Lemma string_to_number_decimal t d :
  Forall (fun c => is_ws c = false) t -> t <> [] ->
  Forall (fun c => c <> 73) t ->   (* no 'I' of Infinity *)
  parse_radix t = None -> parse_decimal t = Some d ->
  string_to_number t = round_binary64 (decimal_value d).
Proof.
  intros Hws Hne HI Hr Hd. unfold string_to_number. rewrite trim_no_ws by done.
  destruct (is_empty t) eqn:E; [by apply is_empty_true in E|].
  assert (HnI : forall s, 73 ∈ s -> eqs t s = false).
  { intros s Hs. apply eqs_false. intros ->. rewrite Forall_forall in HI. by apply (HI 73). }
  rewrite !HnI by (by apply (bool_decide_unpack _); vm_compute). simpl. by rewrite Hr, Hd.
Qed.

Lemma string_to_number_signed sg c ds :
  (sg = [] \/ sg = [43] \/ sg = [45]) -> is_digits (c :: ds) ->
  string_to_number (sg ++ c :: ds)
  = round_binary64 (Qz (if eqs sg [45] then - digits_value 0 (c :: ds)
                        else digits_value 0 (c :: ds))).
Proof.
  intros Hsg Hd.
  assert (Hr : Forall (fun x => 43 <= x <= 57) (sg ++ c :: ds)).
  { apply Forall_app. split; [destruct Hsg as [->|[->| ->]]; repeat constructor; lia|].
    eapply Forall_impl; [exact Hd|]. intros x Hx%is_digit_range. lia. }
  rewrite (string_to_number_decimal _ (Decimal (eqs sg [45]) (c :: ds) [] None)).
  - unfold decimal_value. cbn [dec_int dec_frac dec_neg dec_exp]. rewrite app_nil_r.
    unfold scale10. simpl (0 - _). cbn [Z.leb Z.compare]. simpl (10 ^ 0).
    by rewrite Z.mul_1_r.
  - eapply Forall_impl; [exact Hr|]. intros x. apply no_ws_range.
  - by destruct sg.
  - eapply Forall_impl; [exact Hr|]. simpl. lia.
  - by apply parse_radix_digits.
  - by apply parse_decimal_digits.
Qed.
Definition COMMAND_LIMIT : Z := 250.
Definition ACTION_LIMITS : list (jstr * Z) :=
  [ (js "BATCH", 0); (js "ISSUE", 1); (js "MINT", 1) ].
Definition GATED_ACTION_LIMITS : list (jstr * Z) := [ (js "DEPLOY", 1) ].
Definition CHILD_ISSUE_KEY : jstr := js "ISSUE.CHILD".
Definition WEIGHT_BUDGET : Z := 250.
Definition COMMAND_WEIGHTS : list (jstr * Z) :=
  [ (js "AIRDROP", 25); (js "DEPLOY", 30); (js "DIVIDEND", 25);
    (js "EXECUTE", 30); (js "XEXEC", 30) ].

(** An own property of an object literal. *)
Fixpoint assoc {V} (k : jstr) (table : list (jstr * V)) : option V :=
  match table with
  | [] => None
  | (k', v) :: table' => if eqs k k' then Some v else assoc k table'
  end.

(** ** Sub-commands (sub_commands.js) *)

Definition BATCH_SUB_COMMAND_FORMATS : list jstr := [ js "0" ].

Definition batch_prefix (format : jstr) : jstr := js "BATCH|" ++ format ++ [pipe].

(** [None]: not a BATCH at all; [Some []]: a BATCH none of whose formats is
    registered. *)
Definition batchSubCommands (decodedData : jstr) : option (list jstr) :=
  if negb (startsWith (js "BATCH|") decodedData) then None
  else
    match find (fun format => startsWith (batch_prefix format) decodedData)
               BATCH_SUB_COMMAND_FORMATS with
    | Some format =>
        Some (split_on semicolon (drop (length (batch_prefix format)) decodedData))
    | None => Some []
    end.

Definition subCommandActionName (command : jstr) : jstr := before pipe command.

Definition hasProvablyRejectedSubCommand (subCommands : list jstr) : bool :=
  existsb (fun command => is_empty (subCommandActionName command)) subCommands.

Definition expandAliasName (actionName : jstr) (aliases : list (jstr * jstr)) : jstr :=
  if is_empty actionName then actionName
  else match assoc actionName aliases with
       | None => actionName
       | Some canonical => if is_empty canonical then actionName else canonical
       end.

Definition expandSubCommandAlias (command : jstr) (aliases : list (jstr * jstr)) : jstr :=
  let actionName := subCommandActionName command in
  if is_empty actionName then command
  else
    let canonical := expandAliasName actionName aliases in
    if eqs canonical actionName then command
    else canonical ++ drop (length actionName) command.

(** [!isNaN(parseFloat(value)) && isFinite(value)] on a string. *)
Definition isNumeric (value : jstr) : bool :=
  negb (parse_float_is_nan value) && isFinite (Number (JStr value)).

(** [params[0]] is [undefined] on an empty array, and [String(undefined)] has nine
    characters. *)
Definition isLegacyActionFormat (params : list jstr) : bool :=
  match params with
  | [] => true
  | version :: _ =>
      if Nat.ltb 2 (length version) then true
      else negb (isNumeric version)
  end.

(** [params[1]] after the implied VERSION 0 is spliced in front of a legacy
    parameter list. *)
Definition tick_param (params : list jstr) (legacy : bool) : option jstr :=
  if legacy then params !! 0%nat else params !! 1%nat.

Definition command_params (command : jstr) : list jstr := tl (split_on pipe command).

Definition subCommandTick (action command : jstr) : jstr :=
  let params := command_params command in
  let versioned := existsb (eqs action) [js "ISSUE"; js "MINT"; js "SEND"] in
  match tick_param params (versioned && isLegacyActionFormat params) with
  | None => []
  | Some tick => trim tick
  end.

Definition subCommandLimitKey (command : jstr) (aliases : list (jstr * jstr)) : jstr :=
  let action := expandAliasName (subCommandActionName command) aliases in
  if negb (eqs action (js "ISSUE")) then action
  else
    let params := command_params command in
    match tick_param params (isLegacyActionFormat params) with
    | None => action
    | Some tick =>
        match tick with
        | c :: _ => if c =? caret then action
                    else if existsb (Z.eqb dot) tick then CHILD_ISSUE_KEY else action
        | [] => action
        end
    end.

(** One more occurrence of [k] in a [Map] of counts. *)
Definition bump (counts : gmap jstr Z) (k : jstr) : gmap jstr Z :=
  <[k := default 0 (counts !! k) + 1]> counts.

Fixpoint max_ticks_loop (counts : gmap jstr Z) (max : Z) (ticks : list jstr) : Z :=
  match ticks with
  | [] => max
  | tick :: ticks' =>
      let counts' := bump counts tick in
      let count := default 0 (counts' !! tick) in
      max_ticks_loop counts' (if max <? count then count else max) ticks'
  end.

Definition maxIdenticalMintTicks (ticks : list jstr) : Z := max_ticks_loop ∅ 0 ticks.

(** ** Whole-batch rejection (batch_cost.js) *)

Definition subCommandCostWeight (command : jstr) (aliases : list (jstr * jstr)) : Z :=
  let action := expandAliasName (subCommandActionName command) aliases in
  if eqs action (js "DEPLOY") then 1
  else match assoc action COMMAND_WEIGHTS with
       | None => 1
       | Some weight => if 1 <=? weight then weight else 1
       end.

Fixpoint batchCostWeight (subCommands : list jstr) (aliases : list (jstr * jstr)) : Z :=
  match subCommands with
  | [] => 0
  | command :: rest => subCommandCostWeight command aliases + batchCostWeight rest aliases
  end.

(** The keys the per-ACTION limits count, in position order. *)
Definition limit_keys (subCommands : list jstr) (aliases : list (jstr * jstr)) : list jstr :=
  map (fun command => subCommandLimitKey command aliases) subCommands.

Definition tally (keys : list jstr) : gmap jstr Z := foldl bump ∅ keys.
☆ ☆ ☆
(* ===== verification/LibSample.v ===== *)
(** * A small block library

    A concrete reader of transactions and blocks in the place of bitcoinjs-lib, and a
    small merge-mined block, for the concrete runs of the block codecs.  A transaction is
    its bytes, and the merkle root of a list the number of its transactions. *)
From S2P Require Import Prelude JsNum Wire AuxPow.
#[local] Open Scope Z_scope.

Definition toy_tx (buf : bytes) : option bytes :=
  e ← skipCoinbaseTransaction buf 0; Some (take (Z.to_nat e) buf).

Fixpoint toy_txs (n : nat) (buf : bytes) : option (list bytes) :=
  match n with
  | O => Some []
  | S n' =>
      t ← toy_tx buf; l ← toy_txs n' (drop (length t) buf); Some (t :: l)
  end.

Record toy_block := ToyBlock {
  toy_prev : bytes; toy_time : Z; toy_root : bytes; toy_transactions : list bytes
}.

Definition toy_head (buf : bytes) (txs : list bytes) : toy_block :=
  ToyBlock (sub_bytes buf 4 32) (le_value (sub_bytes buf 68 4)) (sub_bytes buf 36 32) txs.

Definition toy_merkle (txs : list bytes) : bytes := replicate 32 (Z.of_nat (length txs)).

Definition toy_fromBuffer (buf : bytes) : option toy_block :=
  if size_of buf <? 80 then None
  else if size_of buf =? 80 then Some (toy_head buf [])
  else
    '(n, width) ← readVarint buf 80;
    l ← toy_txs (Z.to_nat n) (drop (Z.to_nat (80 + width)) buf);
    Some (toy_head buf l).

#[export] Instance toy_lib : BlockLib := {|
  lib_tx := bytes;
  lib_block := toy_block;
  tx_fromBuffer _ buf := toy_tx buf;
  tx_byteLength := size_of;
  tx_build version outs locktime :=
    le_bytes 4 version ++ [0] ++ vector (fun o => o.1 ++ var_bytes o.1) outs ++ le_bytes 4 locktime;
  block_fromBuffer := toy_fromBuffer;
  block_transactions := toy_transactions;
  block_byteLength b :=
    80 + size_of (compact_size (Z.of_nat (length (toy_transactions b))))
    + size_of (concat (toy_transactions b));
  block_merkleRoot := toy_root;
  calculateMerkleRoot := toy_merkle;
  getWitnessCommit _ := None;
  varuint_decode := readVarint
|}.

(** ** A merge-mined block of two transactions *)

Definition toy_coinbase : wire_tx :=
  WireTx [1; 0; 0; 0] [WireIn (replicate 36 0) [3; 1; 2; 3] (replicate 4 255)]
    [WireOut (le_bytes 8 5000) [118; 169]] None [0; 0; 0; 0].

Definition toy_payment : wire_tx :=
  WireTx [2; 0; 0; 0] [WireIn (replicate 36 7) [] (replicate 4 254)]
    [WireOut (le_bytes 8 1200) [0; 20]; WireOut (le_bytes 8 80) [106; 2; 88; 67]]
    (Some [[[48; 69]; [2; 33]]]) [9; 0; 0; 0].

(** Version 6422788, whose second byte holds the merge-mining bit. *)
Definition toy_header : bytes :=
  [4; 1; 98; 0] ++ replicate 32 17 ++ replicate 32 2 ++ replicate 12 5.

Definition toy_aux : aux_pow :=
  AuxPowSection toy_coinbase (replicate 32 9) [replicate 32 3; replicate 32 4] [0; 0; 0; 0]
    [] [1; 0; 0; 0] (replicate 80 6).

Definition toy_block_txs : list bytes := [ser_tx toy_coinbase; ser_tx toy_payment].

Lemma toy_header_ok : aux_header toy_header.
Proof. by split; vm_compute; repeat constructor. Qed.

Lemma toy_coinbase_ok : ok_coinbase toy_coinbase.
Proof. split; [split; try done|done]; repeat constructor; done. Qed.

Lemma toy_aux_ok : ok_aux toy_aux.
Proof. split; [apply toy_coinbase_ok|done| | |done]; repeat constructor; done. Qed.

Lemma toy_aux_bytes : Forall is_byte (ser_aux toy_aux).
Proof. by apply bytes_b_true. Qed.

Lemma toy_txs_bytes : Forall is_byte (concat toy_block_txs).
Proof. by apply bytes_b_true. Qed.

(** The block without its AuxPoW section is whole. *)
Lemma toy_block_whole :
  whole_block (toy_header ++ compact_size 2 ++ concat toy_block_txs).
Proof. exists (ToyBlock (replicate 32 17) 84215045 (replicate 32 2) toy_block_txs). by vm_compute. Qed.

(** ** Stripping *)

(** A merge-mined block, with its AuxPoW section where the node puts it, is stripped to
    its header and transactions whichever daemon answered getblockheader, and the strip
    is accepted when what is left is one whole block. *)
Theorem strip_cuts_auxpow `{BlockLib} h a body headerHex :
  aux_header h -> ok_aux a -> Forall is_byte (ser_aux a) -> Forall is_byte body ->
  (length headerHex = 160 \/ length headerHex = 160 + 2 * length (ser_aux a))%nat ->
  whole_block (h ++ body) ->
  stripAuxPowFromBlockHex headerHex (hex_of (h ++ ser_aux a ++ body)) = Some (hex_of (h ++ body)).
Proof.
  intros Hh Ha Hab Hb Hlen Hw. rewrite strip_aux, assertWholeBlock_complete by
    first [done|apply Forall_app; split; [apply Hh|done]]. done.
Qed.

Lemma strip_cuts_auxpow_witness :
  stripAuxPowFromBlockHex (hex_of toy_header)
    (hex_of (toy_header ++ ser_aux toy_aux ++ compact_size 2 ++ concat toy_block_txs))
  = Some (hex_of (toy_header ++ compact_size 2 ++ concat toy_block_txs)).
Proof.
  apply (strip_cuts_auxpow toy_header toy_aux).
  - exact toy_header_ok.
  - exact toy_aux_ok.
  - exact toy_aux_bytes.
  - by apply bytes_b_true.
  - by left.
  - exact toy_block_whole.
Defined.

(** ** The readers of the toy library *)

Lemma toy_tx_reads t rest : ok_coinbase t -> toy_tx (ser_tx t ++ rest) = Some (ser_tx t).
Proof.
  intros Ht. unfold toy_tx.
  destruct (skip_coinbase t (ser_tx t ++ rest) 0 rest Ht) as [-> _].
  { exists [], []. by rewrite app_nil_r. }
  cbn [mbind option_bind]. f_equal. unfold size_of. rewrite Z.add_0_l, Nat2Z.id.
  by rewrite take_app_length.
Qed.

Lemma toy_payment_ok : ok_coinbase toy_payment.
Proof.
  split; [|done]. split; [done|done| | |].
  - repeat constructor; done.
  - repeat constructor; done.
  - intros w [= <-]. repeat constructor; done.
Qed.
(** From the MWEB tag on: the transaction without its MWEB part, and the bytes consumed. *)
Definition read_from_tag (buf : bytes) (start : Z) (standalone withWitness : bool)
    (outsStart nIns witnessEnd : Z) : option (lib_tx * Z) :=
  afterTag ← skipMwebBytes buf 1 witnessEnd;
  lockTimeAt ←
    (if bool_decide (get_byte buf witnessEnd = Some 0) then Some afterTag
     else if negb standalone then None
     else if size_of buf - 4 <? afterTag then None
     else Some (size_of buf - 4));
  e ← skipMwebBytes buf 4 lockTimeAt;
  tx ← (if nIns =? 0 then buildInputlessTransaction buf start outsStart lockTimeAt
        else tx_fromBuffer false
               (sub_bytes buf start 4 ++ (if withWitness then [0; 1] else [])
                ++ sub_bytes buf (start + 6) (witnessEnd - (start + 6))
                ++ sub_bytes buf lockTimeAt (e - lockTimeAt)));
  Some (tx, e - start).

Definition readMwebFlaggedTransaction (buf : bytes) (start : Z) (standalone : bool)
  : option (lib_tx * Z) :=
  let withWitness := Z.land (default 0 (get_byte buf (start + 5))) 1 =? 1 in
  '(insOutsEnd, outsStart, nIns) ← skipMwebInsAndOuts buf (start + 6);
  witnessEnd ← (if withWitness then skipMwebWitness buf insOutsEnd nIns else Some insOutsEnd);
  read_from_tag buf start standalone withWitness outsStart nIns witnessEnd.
☆ ☆ ☆
# EXERCISE
Lines holding the word "assoc" are the answer; copy every one from the records above.

# TASK ANSWER
Fixpoint assoc {V} (k : jstr) (table : list (jstr * V)) : option V :=
  | (k', v) :: table' => if eqs k k' then Some v else assoc k table'
  else match assoc actionName aliases with
  else match assoc action COMMAND_WEIGHTS with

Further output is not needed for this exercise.